▸ Exercise
Find every line below where the word "keepArticle" occurs, then give how many you found and nothing else.

(Items listed in a dataset)

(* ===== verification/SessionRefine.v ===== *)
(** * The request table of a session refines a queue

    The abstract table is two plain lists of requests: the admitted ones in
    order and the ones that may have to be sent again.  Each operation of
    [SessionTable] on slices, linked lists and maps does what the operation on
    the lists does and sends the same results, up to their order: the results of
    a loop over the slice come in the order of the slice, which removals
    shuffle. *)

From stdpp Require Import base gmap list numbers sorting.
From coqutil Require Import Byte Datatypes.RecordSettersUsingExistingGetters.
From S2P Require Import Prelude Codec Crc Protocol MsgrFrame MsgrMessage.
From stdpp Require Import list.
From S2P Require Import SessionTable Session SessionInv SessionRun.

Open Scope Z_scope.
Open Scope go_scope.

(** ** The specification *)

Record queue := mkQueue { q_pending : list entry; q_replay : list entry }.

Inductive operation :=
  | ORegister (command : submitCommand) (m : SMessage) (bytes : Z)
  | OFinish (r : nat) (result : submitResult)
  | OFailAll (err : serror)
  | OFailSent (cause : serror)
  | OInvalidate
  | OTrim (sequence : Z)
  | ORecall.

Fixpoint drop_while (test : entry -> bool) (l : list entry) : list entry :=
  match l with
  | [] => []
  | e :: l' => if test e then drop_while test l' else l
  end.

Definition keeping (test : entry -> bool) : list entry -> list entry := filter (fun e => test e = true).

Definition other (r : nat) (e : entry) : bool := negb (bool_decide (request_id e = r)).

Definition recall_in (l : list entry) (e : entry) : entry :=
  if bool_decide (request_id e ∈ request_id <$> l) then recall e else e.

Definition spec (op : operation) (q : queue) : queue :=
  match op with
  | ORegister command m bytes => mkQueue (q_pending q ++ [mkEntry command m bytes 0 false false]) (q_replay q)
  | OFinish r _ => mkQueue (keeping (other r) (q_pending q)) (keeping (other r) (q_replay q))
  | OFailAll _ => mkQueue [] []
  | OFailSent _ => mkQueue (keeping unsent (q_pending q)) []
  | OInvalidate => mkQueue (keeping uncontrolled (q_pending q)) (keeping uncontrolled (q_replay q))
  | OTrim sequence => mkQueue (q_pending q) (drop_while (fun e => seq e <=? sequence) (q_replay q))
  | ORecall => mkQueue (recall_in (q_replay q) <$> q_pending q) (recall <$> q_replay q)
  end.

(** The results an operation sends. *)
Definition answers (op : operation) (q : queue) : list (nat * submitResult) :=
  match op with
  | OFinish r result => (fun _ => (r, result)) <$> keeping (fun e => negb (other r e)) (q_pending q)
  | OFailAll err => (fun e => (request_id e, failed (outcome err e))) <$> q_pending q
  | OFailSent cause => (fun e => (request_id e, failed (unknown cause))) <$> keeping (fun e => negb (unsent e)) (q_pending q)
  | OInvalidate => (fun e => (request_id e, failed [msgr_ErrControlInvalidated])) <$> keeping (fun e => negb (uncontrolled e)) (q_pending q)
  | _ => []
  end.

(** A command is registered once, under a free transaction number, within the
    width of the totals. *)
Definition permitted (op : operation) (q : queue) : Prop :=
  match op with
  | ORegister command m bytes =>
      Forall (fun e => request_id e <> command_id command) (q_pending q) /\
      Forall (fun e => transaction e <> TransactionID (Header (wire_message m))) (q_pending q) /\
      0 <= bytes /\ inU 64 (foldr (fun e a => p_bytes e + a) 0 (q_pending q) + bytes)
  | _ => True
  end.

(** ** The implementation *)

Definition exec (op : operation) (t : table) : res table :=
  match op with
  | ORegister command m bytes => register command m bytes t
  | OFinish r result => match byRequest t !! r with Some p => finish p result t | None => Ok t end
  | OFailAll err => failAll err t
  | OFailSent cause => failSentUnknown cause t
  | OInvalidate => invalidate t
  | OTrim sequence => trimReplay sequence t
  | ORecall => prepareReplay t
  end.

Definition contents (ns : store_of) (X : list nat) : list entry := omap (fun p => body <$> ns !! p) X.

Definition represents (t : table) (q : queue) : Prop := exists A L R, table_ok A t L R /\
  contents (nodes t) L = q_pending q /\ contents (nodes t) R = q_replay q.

==

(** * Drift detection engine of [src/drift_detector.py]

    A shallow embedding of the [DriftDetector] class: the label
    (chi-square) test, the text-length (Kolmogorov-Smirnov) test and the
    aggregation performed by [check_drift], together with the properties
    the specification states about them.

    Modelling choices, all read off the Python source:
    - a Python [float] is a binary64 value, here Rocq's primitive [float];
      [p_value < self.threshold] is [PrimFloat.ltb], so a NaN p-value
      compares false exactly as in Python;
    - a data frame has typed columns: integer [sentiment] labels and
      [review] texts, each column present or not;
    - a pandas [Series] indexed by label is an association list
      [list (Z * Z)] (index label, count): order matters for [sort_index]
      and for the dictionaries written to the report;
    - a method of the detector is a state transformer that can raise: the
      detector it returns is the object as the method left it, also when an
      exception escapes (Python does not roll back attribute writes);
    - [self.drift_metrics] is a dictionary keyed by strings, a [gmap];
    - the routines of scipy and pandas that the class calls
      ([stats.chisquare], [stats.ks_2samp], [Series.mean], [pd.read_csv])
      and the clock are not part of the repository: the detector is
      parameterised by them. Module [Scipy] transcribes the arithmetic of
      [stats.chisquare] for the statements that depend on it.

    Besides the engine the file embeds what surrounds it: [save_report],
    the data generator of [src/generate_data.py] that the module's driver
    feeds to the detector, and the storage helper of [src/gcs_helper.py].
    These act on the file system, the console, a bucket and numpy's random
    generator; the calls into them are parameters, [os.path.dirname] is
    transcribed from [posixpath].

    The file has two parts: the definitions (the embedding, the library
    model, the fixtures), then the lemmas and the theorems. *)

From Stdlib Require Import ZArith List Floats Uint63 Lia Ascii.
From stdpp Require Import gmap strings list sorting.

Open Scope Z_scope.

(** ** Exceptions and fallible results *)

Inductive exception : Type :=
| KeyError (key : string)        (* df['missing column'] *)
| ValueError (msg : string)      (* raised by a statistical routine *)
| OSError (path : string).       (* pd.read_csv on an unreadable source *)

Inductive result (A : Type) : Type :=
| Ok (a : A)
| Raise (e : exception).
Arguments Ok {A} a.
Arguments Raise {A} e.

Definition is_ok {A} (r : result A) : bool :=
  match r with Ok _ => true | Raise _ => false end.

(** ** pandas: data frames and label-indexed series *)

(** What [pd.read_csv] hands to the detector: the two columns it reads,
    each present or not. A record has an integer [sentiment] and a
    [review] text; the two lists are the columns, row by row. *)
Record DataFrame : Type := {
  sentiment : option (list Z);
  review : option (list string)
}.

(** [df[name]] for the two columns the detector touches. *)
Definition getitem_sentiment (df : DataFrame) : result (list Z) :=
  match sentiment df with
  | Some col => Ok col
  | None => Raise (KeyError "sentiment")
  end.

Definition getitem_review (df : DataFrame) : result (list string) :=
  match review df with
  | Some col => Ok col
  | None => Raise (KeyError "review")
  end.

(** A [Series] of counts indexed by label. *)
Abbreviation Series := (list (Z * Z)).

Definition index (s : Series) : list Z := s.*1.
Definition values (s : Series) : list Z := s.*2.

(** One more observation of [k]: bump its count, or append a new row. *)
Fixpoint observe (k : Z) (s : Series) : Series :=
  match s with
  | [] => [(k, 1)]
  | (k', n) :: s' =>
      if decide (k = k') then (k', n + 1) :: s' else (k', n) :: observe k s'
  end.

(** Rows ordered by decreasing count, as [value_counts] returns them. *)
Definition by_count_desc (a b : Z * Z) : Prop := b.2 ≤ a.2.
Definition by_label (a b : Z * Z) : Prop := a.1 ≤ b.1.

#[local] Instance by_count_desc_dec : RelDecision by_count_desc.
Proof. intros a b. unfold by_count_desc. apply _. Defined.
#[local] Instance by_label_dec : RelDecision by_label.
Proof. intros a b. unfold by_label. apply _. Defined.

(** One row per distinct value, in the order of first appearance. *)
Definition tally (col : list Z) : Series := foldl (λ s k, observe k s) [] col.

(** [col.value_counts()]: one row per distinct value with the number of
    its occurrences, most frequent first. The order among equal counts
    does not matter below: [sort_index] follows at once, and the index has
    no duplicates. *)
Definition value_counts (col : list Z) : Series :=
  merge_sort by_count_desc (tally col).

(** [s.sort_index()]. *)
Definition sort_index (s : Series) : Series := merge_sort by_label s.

==

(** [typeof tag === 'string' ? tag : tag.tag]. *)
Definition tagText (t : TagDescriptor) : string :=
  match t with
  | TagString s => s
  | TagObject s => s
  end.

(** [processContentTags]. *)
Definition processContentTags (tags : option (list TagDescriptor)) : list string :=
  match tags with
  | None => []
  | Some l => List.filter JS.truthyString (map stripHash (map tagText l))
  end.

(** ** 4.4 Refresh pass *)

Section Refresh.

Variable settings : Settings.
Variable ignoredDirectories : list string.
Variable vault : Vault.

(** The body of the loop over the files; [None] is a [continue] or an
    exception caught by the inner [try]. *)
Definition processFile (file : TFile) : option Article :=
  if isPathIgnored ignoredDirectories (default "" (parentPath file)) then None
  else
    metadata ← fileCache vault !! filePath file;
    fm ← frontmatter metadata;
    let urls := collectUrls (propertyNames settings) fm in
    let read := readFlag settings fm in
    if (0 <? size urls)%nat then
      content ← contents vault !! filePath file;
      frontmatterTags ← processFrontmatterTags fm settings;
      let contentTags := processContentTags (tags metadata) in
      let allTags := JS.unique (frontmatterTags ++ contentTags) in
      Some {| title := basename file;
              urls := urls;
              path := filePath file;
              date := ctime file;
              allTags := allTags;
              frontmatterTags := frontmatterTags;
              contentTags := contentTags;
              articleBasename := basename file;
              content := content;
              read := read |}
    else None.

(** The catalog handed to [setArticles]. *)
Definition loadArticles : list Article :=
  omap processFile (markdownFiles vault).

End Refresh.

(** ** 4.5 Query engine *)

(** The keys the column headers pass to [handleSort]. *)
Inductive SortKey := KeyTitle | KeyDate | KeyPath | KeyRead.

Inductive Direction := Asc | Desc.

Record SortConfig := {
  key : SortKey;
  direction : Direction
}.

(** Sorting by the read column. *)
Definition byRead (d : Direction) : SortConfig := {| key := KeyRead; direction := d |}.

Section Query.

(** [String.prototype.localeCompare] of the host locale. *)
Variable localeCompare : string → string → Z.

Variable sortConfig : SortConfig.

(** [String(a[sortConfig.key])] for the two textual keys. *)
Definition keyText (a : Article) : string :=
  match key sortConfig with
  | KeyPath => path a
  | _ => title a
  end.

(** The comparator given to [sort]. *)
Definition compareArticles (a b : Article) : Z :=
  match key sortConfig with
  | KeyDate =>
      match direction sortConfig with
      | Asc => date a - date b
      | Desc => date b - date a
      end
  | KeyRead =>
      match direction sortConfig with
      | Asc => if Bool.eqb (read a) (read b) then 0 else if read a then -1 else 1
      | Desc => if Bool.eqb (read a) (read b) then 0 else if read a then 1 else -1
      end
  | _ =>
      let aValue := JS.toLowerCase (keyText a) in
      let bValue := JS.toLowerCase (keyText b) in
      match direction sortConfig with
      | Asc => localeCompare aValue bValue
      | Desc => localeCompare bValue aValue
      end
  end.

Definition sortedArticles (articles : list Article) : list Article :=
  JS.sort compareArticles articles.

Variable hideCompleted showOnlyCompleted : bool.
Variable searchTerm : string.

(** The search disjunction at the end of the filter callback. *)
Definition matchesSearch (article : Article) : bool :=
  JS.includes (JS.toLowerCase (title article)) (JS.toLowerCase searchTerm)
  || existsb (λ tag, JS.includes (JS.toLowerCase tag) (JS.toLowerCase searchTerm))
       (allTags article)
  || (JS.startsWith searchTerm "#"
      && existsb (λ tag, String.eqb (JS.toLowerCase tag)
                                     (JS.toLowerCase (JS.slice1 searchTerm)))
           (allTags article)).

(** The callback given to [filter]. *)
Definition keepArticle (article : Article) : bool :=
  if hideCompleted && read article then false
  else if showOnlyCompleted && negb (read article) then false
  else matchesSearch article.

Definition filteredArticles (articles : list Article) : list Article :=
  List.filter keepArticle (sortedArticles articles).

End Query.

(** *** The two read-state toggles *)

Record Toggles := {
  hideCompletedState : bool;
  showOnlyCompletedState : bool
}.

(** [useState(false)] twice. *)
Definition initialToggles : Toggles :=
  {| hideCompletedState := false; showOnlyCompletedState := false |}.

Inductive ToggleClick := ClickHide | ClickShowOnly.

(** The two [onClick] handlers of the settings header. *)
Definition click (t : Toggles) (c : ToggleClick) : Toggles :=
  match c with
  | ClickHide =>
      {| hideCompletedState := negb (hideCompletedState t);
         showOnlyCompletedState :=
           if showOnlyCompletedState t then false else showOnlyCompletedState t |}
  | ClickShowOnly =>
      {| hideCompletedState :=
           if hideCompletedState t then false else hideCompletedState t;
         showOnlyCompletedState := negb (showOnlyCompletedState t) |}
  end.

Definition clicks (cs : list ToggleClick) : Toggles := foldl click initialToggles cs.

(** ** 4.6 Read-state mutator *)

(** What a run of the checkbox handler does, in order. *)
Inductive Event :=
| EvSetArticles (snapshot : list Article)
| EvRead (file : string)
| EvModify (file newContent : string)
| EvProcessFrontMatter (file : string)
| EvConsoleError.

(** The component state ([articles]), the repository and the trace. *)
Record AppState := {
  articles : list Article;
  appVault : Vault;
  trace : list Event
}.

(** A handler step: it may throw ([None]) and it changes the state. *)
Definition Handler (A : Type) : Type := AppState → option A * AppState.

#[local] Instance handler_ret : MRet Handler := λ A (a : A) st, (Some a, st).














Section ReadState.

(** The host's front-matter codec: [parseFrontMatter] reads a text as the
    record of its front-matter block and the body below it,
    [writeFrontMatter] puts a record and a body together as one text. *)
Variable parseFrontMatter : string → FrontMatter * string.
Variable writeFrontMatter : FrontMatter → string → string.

▸ Worked solution
2